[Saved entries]
--------

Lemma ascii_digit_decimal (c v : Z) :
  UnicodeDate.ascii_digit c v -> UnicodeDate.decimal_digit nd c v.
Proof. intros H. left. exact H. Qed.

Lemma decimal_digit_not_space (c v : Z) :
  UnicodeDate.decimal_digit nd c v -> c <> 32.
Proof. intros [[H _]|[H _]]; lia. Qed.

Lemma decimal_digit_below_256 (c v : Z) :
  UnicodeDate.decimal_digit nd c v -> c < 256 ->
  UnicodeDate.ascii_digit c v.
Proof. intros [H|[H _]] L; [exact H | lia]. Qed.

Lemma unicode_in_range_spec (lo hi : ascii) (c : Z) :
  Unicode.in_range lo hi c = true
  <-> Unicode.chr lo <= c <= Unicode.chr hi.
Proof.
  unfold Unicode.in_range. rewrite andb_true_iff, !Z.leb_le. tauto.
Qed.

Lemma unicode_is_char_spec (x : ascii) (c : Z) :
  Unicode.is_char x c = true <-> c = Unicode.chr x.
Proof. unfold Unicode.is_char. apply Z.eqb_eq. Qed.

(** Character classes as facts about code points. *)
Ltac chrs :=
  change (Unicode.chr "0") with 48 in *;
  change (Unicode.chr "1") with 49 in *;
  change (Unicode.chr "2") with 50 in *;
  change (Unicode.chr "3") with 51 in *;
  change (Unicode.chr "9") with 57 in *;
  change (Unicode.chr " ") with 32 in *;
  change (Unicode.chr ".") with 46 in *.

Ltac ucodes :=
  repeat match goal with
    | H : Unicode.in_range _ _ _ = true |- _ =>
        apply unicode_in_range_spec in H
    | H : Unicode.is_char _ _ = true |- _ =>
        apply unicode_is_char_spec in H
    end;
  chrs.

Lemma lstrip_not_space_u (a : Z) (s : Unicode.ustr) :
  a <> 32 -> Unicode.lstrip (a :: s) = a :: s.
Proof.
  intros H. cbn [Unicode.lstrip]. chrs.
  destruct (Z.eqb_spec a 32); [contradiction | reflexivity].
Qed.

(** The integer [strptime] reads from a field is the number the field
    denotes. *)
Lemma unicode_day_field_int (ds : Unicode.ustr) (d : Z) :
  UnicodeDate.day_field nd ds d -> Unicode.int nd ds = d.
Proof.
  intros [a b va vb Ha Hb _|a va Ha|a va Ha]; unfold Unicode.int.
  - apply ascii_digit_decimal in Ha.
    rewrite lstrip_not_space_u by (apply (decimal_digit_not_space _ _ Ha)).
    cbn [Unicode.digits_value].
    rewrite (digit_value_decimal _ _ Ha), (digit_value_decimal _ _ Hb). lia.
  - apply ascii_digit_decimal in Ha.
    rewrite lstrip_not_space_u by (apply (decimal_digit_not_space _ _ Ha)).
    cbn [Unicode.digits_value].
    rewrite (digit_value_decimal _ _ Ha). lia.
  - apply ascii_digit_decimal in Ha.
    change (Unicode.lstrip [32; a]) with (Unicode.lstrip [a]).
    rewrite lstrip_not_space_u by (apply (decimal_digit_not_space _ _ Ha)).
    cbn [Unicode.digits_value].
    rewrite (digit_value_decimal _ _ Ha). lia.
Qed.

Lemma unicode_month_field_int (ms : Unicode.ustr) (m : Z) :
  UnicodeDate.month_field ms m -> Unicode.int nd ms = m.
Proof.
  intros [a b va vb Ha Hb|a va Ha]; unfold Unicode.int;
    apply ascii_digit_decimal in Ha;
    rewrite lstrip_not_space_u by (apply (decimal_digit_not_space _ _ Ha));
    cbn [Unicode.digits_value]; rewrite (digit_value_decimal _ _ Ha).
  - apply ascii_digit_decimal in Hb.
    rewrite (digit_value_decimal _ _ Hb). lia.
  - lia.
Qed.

--------

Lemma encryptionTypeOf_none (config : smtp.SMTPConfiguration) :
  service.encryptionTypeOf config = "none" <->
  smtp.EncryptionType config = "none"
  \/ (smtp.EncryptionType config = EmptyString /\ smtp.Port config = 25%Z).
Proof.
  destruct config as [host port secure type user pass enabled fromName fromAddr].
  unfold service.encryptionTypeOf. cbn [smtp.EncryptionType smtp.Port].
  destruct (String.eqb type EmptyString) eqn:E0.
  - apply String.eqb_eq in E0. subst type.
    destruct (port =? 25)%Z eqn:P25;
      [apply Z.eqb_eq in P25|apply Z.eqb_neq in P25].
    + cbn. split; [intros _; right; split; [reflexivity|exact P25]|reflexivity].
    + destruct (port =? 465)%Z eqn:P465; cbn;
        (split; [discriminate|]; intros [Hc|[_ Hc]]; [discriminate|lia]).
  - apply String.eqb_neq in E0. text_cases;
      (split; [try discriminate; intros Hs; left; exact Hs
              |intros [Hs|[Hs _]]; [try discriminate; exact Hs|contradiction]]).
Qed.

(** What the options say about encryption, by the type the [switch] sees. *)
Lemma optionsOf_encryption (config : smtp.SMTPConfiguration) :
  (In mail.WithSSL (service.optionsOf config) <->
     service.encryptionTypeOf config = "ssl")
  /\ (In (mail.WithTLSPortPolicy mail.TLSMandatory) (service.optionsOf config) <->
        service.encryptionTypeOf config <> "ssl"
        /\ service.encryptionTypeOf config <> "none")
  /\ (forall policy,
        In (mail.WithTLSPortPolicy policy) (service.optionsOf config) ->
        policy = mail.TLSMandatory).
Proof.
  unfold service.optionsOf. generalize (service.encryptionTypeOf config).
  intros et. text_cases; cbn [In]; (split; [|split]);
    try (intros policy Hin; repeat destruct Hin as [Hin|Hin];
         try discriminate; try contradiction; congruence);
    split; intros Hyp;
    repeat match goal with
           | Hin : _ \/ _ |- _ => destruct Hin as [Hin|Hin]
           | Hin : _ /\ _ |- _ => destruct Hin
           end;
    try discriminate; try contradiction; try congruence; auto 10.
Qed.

--------

> What to produce
Search the data for "chrs" and list every line in which it occurs.

> Exercise answer
Ltac chrs :=
  chrs.
  intros H. cbn [Unicode.lstrip]. chrs.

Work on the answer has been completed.